**EXERCISE MATERIALS**

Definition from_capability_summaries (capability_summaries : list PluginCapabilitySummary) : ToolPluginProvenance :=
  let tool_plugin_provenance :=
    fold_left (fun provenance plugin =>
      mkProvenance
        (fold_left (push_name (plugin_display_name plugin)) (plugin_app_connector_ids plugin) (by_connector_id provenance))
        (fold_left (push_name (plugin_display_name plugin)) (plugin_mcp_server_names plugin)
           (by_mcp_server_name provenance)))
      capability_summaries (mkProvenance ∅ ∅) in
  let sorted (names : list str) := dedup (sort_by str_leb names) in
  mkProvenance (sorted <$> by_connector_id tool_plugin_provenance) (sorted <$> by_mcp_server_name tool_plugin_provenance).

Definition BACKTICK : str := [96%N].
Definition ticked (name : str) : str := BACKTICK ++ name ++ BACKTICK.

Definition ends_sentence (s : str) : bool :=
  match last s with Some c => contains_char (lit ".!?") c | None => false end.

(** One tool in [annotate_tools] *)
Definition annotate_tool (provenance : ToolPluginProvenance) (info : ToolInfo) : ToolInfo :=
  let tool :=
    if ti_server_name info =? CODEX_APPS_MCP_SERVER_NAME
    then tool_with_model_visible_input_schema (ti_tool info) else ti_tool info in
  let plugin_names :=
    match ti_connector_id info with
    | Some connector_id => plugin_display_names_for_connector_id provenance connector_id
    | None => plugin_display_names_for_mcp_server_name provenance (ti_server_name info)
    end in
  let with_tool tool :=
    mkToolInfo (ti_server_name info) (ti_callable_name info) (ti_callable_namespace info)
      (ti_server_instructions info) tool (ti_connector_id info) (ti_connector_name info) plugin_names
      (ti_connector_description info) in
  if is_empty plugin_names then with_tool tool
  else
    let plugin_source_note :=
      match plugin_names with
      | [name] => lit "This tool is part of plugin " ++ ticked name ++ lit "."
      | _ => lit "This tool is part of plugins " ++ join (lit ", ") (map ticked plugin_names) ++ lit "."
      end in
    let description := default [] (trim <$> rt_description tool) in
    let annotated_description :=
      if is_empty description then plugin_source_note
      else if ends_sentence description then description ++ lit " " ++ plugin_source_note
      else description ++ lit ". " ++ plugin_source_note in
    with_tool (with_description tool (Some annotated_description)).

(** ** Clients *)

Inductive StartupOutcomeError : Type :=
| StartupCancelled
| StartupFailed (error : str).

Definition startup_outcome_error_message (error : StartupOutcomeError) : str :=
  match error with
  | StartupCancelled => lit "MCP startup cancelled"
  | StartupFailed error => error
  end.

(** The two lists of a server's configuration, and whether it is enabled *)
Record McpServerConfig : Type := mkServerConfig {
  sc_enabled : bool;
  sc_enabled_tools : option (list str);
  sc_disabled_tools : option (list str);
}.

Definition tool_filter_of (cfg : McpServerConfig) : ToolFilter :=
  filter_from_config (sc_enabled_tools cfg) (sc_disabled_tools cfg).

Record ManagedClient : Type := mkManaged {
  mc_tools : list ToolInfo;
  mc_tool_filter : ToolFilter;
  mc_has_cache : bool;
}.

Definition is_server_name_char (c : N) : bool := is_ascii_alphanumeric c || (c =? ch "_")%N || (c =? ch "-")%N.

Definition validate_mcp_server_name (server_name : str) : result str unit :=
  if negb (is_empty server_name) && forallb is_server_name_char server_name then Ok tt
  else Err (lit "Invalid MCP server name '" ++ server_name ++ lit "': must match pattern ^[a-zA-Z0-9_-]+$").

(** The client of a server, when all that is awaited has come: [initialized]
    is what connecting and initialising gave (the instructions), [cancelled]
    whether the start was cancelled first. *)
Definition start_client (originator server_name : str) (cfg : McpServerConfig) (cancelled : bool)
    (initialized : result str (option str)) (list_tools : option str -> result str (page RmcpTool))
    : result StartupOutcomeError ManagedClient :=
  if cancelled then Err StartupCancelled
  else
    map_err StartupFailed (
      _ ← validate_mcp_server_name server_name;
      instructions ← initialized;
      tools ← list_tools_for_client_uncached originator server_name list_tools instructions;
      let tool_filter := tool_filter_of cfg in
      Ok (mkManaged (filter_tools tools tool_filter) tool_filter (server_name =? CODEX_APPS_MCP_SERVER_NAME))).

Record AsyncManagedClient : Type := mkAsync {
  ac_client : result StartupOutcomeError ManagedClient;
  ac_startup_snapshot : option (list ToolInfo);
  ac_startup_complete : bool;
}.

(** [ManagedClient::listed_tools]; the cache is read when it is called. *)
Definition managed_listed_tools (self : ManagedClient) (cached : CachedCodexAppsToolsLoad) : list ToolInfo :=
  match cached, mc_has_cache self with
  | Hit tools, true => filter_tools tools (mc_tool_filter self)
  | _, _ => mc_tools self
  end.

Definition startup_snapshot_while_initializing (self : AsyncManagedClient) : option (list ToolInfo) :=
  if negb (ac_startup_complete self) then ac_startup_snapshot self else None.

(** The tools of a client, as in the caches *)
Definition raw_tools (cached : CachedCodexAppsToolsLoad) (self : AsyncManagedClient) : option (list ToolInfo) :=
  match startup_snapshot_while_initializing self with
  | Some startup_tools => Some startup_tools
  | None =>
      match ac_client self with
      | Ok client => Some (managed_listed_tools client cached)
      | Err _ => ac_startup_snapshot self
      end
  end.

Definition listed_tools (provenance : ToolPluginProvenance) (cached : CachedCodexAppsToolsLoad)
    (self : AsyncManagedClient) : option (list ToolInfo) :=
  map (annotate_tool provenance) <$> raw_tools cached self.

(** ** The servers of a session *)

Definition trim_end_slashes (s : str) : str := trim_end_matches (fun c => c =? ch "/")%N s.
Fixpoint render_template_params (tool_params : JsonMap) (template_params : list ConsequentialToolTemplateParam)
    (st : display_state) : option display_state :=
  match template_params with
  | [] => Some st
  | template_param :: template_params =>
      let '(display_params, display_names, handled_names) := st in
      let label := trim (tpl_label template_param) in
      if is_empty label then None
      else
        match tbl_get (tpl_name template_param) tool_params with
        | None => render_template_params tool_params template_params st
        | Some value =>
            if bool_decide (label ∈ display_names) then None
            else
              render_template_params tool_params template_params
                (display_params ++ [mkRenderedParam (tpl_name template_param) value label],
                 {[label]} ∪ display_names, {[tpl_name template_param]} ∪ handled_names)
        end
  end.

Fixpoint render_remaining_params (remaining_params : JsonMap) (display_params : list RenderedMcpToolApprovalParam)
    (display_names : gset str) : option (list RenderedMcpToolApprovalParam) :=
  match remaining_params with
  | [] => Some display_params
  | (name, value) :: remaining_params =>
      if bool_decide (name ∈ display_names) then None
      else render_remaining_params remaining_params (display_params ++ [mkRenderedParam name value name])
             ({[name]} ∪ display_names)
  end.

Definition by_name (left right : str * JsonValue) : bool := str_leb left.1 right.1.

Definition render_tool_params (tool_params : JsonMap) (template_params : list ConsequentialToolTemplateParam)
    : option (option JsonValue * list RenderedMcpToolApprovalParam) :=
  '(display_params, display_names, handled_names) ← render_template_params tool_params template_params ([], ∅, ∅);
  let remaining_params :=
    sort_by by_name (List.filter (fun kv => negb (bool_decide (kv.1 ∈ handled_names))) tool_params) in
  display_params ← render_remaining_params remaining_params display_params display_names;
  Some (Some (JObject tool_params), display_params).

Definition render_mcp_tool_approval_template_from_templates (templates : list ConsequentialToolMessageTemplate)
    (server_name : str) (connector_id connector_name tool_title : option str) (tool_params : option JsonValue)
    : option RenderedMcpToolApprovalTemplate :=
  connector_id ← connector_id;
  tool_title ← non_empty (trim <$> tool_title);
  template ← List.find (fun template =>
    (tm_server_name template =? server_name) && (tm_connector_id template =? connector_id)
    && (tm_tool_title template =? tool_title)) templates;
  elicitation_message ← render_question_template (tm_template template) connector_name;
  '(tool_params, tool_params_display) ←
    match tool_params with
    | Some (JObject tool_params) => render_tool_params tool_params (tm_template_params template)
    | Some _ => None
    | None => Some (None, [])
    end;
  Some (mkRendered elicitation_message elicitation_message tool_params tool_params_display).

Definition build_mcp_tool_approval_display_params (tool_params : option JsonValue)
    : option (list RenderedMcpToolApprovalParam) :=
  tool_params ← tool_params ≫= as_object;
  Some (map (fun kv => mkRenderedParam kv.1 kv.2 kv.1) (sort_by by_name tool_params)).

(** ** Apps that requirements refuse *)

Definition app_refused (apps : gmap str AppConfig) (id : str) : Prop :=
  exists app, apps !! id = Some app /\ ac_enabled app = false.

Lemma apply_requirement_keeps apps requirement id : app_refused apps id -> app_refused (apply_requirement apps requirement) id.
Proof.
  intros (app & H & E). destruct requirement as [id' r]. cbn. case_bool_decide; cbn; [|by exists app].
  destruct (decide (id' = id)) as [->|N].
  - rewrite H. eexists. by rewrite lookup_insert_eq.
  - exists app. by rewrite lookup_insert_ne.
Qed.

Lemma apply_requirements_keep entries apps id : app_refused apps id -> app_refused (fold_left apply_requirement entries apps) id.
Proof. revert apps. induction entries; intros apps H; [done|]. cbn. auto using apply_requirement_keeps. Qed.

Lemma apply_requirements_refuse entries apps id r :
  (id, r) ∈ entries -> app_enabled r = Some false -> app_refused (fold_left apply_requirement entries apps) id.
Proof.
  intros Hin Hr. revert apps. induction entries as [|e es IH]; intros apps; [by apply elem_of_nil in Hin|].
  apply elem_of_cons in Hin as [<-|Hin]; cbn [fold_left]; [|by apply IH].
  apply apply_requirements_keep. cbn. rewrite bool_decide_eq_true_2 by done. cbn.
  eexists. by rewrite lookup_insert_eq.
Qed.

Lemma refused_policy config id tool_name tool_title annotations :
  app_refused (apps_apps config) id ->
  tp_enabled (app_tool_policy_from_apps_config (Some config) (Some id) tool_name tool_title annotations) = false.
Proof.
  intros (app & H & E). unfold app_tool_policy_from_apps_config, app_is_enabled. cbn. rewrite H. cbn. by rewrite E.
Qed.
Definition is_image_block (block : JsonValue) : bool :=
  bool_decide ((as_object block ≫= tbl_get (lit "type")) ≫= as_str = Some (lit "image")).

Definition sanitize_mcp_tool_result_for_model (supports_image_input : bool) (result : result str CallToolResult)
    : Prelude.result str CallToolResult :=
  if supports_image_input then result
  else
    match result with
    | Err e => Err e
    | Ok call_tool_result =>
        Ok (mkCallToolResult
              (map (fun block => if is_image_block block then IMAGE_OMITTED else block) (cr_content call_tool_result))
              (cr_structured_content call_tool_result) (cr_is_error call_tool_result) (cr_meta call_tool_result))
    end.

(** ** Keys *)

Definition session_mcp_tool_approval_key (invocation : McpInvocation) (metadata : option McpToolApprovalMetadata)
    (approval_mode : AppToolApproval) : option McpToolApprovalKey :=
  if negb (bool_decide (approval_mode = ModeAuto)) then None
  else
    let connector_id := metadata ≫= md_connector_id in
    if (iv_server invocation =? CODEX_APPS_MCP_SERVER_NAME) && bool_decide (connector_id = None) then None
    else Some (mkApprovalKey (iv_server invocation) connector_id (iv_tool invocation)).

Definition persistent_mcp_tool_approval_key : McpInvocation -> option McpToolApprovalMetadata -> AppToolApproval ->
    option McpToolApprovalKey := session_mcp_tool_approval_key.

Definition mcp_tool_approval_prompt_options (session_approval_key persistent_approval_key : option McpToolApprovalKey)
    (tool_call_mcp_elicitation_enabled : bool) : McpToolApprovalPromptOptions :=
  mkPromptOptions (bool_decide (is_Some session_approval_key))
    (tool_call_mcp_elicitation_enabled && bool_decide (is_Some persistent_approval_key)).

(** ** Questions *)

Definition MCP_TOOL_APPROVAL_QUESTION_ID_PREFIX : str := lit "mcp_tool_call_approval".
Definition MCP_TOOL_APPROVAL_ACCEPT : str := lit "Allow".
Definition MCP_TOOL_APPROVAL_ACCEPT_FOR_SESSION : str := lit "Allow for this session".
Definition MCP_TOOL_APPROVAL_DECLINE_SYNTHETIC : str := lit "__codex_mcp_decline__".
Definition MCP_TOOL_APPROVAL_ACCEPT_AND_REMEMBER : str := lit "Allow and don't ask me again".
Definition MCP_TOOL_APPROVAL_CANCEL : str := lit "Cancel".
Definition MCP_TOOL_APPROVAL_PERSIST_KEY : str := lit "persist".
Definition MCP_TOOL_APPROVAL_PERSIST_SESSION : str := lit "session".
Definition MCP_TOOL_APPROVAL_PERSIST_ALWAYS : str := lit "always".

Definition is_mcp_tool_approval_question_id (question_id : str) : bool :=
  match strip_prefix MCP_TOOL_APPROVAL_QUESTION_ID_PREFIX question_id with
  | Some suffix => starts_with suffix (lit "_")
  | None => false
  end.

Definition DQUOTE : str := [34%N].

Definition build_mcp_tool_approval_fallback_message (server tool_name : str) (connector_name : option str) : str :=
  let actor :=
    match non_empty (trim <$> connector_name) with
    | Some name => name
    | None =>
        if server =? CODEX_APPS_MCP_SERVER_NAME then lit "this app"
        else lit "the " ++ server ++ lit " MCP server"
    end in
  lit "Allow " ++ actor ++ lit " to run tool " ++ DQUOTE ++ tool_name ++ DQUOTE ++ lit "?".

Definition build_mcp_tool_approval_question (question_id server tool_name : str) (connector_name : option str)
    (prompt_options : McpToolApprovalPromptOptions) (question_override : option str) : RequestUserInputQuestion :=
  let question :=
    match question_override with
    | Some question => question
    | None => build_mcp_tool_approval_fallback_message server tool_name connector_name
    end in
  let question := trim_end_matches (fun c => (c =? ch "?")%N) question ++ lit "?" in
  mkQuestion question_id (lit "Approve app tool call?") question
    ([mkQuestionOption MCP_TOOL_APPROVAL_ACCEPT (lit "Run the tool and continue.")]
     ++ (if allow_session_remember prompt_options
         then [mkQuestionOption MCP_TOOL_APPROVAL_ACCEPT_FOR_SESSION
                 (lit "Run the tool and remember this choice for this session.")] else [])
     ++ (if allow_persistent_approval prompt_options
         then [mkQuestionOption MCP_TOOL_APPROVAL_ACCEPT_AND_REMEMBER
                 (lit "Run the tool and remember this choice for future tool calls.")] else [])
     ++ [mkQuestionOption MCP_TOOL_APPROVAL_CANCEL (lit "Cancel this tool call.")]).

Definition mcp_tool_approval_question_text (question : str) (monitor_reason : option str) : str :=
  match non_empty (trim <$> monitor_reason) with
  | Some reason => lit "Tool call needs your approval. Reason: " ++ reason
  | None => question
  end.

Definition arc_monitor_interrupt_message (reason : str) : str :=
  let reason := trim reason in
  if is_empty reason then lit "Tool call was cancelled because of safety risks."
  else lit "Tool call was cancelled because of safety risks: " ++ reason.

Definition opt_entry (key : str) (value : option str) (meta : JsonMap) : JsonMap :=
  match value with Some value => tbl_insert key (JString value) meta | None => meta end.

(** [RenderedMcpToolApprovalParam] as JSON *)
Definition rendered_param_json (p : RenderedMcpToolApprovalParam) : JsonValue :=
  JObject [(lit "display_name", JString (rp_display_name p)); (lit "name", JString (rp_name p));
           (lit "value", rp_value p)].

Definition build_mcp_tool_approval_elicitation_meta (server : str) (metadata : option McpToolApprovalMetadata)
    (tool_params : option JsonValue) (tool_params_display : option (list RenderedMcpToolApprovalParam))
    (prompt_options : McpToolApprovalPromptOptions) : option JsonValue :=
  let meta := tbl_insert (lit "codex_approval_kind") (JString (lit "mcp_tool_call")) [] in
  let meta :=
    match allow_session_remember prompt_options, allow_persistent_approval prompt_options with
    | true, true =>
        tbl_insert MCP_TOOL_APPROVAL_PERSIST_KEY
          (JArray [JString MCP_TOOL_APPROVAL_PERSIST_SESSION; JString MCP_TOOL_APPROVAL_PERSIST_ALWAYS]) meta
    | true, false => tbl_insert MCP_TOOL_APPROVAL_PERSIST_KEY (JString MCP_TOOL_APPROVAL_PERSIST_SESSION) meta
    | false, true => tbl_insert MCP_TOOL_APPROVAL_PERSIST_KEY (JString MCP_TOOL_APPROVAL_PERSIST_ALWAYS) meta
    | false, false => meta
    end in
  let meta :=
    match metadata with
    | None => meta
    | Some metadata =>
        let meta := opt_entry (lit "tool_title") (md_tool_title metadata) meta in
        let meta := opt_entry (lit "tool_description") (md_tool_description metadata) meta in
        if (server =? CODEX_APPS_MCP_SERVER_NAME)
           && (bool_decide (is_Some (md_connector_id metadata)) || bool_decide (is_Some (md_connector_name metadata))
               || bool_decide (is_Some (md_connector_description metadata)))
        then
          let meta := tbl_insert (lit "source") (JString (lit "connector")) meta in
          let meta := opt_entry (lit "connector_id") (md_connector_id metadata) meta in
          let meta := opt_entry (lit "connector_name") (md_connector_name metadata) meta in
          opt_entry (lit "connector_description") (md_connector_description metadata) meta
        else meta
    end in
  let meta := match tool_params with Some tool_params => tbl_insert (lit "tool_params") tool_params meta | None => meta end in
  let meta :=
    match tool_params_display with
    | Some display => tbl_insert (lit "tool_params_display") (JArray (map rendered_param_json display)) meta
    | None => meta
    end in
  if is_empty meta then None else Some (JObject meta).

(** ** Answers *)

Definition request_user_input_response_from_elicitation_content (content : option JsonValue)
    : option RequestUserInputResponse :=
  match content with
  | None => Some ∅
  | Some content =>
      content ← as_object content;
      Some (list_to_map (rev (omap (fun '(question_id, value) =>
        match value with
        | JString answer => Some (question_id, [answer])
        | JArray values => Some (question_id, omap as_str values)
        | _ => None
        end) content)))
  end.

**THE PROBLEM**
Check every line above for the string "DQUOTE" and state how many have it, with no other words.

**SOLUTION TO THE PROBLEM**
2